- _The task_:
Which lines in the records below contain the word "exodus"? Copy each one out.

- _Records for this task_:
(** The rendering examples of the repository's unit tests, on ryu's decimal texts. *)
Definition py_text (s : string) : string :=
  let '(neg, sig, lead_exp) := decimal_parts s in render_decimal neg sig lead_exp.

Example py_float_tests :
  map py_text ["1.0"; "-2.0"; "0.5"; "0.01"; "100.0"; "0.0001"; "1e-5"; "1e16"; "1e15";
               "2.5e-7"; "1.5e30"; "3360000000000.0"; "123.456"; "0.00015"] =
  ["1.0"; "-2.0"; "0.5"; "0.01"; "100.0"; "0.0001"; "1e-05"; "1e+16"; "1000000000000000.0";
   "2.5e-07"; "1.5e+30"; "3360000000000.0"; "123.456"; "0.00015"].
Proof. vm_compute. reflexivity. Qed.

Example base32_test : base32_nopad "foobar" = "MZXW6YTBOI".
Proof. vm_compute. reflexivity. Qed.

---

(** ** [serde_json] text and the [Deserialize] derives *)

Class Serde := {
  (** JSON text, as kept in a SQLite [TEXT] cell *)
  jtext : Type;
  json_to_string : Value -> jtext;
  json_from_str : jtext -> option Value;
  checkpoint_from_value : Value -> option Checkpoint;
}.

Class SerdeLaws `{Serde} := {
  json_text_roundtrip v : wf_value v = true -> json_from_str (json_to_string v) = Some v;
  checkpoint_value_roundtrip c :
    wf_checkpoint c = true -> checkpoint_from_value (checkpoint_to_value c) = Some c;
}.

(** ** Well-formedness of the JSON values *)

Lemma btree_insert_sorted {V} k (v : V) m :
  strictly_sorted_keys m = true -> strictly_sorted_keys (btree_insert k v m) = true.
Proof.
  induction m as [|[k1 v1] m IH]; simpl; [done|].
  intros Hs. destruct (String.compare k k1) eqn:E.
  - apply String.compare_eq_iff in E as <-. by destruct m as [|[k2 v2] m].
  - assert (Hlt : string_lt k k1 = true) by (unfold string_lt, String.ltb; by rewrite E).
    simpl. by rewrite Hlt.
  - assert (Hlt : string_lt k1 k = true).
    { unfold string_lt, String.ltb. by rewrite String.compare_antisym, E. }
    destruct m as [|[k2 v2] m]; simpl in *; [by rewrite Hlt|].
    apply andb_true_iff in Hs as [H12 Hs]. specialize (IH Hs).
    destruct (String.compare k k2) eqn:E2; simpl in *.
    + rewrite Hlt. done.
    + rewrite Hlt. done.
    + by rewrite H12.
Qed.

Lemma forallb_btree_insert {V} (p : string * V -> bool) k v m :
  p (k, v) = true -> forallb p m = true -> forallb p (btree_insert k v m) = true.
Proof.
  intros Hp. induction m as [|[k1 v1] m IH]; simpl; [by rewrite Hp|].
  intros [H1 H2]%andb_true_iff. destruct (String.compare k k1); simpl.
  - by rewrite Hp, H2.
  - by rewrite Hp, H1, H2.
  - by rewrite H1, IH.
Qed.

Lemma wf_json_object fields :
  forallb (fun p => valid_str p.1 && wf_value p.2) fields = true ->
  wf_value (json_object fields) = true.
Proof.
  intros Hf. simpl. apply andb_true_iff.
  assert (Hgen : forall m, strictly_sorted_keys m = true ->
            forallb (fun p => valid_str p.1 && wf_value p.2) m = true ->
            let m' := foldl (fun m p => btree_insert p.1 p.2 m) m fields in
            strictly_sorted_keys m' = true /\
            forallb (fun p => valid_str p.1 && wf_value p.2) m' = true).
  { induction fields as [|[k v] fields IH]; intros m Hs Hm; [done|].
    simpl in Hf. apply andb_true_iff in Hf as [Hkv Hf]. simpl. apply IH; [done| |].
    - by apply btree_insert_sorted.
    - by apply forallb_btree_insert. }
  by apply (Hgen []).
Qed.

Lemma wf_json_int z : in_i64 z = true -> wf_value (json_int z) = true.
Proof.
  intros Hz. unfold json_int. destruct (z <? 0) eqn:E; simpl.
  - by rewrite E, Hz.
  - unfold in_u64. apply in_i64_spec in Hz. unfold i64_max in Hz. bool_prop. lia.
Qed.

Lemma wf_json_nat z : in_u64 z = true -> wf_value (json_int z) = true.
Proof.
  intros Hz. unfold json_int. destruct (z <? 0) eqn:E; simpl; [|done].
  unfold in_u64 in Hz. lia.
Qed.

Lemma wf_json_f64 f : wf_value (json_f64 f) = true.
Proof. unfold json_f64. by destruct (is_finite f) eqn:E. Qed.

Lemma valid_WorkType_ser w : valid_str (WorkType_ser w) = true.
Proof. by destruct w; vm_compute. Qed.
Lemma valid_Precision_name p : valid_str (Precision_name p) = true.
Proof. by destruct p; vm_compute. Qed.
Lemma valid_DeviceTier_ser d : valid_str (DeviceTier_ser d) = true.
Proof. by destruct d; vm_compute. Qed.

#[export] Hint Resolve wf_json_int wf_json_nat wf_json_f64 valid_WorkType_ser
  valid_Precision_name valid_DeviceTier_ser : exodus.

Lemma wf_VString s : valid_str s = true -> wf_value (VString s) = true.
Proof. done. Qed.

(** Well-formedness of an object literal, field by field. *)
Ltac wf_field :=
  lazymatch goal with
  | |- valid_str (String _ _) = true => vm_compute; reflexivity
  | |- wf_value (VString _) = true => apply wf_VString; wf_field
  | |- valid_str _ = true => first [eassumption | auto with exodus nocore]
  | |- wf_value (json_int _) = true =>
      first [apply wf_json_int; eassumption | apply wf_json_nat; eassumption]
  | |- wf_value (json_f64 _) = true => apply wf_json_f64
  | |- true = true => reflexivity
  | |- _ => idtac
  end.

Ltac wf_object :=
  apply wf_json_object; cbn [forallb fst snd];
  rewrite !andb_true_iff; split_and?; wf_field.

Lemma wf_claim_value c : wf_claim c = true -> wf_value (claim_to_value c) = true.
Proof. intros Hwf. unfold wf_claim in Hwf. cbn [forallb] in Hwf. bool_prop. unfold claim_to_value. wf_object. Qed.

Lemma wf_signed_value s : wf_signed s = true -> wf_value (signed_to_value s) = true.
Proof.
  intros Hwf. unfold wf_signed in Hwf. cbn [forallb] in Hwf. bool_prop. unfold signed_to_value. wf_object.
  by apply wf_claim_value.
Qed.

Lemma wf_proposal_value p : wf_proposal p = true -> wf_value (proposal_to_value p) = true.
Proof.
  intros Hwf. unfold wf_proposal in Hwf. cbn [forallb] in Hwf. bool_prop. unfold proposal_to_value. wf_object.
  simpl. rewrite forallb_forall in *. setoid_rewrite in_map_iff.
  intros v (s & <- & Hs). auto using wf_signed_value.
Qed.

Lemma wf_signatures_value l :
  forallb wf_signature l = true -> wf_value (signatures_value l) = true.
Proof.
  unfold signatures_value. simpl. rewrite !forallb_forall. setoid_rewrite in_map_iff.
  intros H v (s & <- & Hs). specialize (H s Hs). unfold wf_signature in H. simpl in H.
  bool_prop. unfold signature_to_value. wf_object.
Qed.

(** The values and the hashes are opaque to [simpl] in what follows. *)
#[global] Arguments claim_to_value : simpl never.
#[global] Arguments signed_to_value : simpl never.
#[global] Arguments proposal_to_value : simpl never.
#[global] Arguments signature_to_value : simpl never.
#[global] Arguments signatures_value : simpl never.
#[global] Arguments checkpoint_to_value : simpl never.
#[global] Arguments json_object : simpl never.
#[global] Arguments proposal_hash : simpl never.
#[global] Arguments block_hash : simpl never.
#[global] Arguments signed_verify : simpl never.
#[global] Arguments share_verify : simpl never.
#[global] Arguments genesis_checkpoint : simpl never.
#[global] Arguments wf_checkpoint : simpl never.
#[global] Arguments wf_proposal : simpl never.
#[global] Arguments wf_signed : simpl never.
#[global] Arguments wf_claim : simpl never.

- _Solved problem_:
  valid_Precision_name valid_DeviceTier_ser : exodus.
  | |- valid_str _ = true => first [eassumption | auto with exodus nocore]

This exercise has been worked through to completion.